Herzog, Hölderlin y los límites del lenguaje

Las últimas palabras

“No tengo ningún órgano sensorial para la ironía y siempre caigo en sus trampas”. Werner Herzog declara así, en una larga entrevista con Paul Cronin (1), su incapacidad cotidiana para algo que sí se encuentra de manera consustancial en sus películas. Una ironía, que no es tanto la figura retórica, sino lo que se ha convenido en llamar “ironía romántica”, entendida como una sacudida a los límites del lenguaje que supone, a su vez, una apertura al vacío, al caos, y que impide dar con significados unívocos, en cualquier forma de arte. Friedrich Schlegel decía que existen poemas que están impregnados del “aliento divino de la ironía”, en los que hallamos una “bufonería verdaderamente transcendental” (2). En éstos, según Schlegel, encontramos un estado de ánimo (Stimmung), interno, que persigue elevarse ante cualquier limitación, junto a una ejecución exterior propia del estilo mímico de un bufón. Algo de ello hay en buena parte del cine de Herzog, aunque el director alemán, pese haber afirmado que sería mejor poeta que cineasta, seguro que frunciría el ceño ante esta ocurrencia. Sobre todo, cuando ha dicho en alguna ocasión que no se puede encontrar una posición más contraria al punto de vista romántico que la suya.

«Burden of dreams»

«Fitzcarraldo»

En Burden of dreams (1982), la película de Les Blank filmada durante el rodaje de Fitzcarraldo (1982), Herzog define a la naturaleza como algo violento, caótico, una lucha por la supervivencia. Un romántico, según Herzog, jamás usaría estas palabras para hablar de la naturaleza. Por este motivo, en Grizzly Man (2005), cuando Timothy Treadwell, que vivió durante más de una década rodeado de osos hasta que fue devorado por ellos, ofrece su relato idílico de una naturaleza harmónica, la voz en off de Herzog se ve obligada a puntualizar que no comparte este punto de vista. ¿Pero de qué clase de romanticismo hablamos? La obra de Herzog, aunque él insista en que no es un romántico, coincide con la esencia del romanticismo que hallamos sintetizada, por ejemplo, en Franz Schubert. Algunas de sus piezas aúnan el folclore, el intimismo y una naturaleza violenta que se deja sentir con fuerza, tanto en el interior del alma como en el exterior, en forma de ruinas, restos y fenómenos naturales violentos.

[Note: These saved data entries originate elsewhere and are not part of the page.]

(* ===== verification/VfsSpec.v ===== *)
(** * What the operations of the name space do

    Functional specifications of creation, removal, renaming, directory
    reading, symbolic links and local sockets, over the definitions of
    [Vfs]. *)

From S2P Require Import Prelude Path FileObject Vfs VfsInv.

Open Scope string_scope.
Open Scope list_scope.
Open Scope Z_scope.

Module VfsSpec.
Import Path Obj Vfs VfsInv.

Section Spec.
Context {M : Type} `{!Ext4Ops M}.
Implicit Types (v : KernelVfs M) (s : store M) (h : FileHandle).

(** ** Lookup *)
Lemma lookup_render v cs :
  forallb good_name cs = true → lookup_abs v (render cs) = walk (vstore v) (root v) cs.
Proof.
  intros Hcs. unfold lookup_abs. destruct (String.eqb_spec (render cs) "/") as [He|He].
  - destruct cs as [|c cs]; [done|]. exfalso. simpl in Hcs. apply andb_true_iff in Hcs as [Hc _].
    apply good_name_inv in Hc as (_ & Hne & _). cbn in He. injection He as He. by destruct c.
  - by rewrite components_render.
Qed.

Lemma good_prefix cs ds : forallb good_name (cs ++ ds) = true → forallb good_name cs = true.
Proof. rewrite forallb_app. by intros [? _]%andb_true_iff. Qed.

Lemma walk_app s n cs ds : walk s n (cs ++ ds) = m ← walk s n cs; walk s m ds.
Proof.
  revert n. induction cs as [|c cs IH]; intros n; [done|]. cbn [app walk].
  destruct (node_at s n) as [nd| | |]; [|done..]. cbn [mbind outcome_bind].
  destruct (data nd); try done. destruct (entries !! c); simpl; [apply IH|done].
Qed.

Definition is_dir s (n : Z) (entries : gmap string Z) : Prop :=
  ∃ k, nodes s !! n = Some (mkNode k (Directory entries)).

Lemma walk_cons_dir s n es c cs :
  is_dir s n es → walk s n (c :: cs) = m ← ok_or (es !! c) ENOENT; walk s m cs.
Proof. intros [k Hn]. simpl. unfold node_at. by rewrite Hn. Qed.

Lemma walk_cons_Ok s n c cs m :
  walk s n (c :: cs) = Ok m → ∃ es n', is_dir s n es ∧ es !! c = Some n' ∧ walk s n' cs = Ok m.
Proof.
  simpl. unfold node_at. destruct (nodes s !! n) as [[k d]|] eqn:Hn; simpl; [|done].
  destruct d; try done. destruct (entries !! c) as [n'|] eqn:He; simpl; [|done].
  intros Hw. exists entries, n'. split_and!; [by exists k|done..].
Qed.

Lemma is_dir_set_data s n d es j :
  is_dir s j es → j ≠ n → is_dir (set_data s n d) j es.
Proof. intros [k Hk] Hne. exists k. simpl. by rewrite lookup_alter_ne. Qed.

Lemma is_dir_set_data_eq s n es es' : is_dir s n es → is_dir (set_data s n (Directory es')) n es'.
Proof. intros [k Hk]. exists k. simpl. by rewrite lookup_alter_eq, Hk. Qed.

Lemma is_dir_fun s n es es' : is_dir s n es → is_dir s n es' → es = es'.
Proof. intros [k Hk] [k' Hk']. congruence. Qed.

(** Every entry of [s] is one of [s']. *)
Definition more_names s s' : Prop := ∀ n es, is_dir s n es → ∃ es', is_dir s' n es' ∧ es ⊆ es'.

Lemma walk_mono s s' n cs m : more_names s s' → walk s n cs = Ok m → walk s' n cs = Ok m.
Proof.
  intros Hs. revert n. induction cs as [|c cs IH]; intros n; [done|].
  intros (es & n' & Hd & He & Hw)%walk_cons_Ok. destruct (Hs _ _ Hd) as (es' & Hd' & Hsub).
  rewrite (walk_cons_dir _ _ es') by done. rewrite (lookup_weaken _ _ _ _ He Hsub). simpl. auto.
Qed.
(* ===== verification/KernelEnv.v ===== *)
(** * Files and memory of processes

    The interface [KernelEnv] of [Process], implemented by the file handles
    of [FileObject], the name space of [Vfs] and the address spaces of
    [AddrSpace].  An [Arc<Mutex<AddressSpaceInner>>] is a key with a
    reference count. *)

From S2P Require Import Prelude AddrSpace Path FileObject Vfs Process.

Open Scope Z_scope.

Module Kernel.
Import Mm Proc.

Section Env.
Context {M : Type} `{!Obj.Ext4Ops M} `{!HalMemory} (can_reserve : Z → bool).

Record kenv := mkEnv {
  k_spaces : gmap Z (AddressSpaceInner * Z);
  k_next : Z;
  k_mem : gmap Z Z;
  k_vfs : Vfs.KernelVfs M;
}.

Definition with_space (a : Z) (x : AddressSpaceInner * Z) (e : kenv) : kenv :=
  mkEnv (<[a := x]> (k_spaces e)) (k_next e) (k_mem e) (k_vfs e).
Definition with_vfs (v : Vfs.KernelVfs M) (e : kenv) : kenv := mkEnv (k_spaces e) (k_next e) (k_mem e) v.

(** [Arc::new] *)
Definition add_space (o : outcome AddressSpaceInner) : stm kenv Z := fun e =>
  match o with
  | Ok i => (Ok (k_next e), mkEnv (<[k_next e := (i, 1)]> (k_spaces e)) (k_next e + 1) (k_mem e) (k_vfs e))
  | Err x => (Err x, e)
  | Panic => (Panic, e)
  | Diverge => (Diverge, e)
  end.

Definition run_space {B} (a : Z) (m : stm space B) : stm kenv B := fun e =>
  match k_spaces e !! a with
  | Some (i, rc) =>
      let '(r, s) := m (mkSpace i (k_mem e)) in
      (r, mkEnv (<[a := (inner s, rc)]> (k_spaces e)) (k_next e) (kmem s) (k_vfs e))
  | None => (Panic, e)
  end.

Definition share_space (a : Z) (e : kenv) : kenv :=
  match k_spaces e !! a with Some (i, rc) => with_space a (i, rc + 1) e | None => e end.
Definition drop_space (a : Z) (e : kenv) : kenv :=
  match k_spaces e !! a with
  | Some (i, rc) =>
      if rc =? 1 then mkEnv (delete a (k_spaces e)) (k_next e) (k_mem e) (k_vfs e)
      else with_space a (i, rc - 1) e
  | None => e
  end.

(** [AddressSpace::is_shared] *)
Definition is_shared (a : Z) (e : kenv) : bool :=
  match k_spaces e !! a with Some (_, rc) => 1 <? rc | None => false end.

(** [Clone] and [Drop] of a handle adjust the counts of the node it refers
    to; a handle without a node, which a reachable name space does not have,
    is left alone. *)
Definition on_store (f : Obj.store M → outcome (Obj.store M)) (e : kenv) : kenv :=
  match f (Vfs.vstore (k_vfs e)) with Ok s => with_vfs (Vfs.set_vstore s (k_vfs e)) e | _ => e end.

#[global] Instance kernel_env : KernelEnv Obj.FileHandle Z kenv := {|
  handle_offset := Obj.h_offset;
  handle_set_offset o h := Obj.with_offset h o;
  handle_flags := Obj.h_flags;
  handle_clone h := on_store (fun s => snd <$> Obj.clone_handle s h);
  handle_drop h := on_store (fun s => Obj.drop_handle s h);
  space_new_user := add_space new_user;
  space_share := share_space;
  space_drop := drop_space;
  space_is_shared := is_shared;
  space_clone_private a e :=
    match k_spaces e !! a with Some (i, _) => add_space (clone_private i) e | None => (Panic, e) end;
  space_clear a e :=
    match k_spaces e !! a with Some (i, rc) => with_space a (clear i, rc) e | None => e end;
  space_read a addr n e :=
    match k_spaces e !! a with Some (i, _) => read_bytes can_reserve (mkSpace i (k_mem e)) addr n | None => Panic end;
  space_write a addr bs := run_space a (write_bytes addr bs);
  space_map_fixed a addr bs n prot := run_space a (map_fixed_bytes can_reserve addr bs n prot);
  space_map_anonymous a n prot := run_space a (map_anonymous can_reserve n prot);
  space_clone_bytes a e :=
    match k_spaces e !! a with Some (i, _) => estimated_private_clone_bytes i | None => Panic end;
|}.

End Env.
Arguments kenv : clear implicits.

End Kernel.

Todos estos elementos están muy presentes en la filmografía de Herzog, sin distinción significativa entre sus cortometrajes, largometrajes y documentales. El propio Herzog recurre a Schubert y su Notturno op.148 en Lecciones en la oscuridad (Lektionen ein Finsternis, 1992), su obra sobre los devastadores efectos en Kuwait después de la guerra del Golfo, para acompañar el momento en que se secan por completo los pozos, casi al final del documental, de un tono intimista que coincide y colisiona con la satisfacción del trabajo “bien hecho” de los encargados de llevar a cabo la tarea.

Forzar el lenguaje

En oposición al clasicismo, el romanticismo trata de implicar al sujeto creador en la obra y busca nuevas formas literarias. Pero, en muchos de los primeros románticos alemanes, más que el famoso “yo”, domina su fijación por el lenguaje y sus extremos. Herzog está absolutamente presente en todos sus trabajos, hasta el punto de que se puede saber mucho más sobre él a través de sus personajes o entrevistados que no de sus memorias, recién traducidas al inglés (3).

«Lecciones en la oscuridad»

«How Much Wood Would a Woodchuck Chuck»

Tampoco ha dejado nunca de preguntarse por los límites del lenguaje, ni de buscar su propia forma cinematográfica. Su documental Lecciones en la oscuridad, al que Herzog se refiere como “una película de ciencia ficción”, arranca con unos personajes a lo lejos mientras oímos a la voz en off del propio Herzog afirmar: “La primera criatura con la que nos encontramos trata de comunicarnos algo”.  No solo Lecciones…, casi todas sus obras están plagadas de momentos de incomunicación, de aislamiento, de fracaso del lenguaje. Así pues, si cabe llamar “romántico” a Herzog, no es en el sentido del “falso” romanticismo que propugna una adoración de la naturaleza, sino en aquél que persigue nuevas formas, que entiende la naturaleza como algo salvaje y que se encuentra en continua reflexión sobre los límites del lenguaje.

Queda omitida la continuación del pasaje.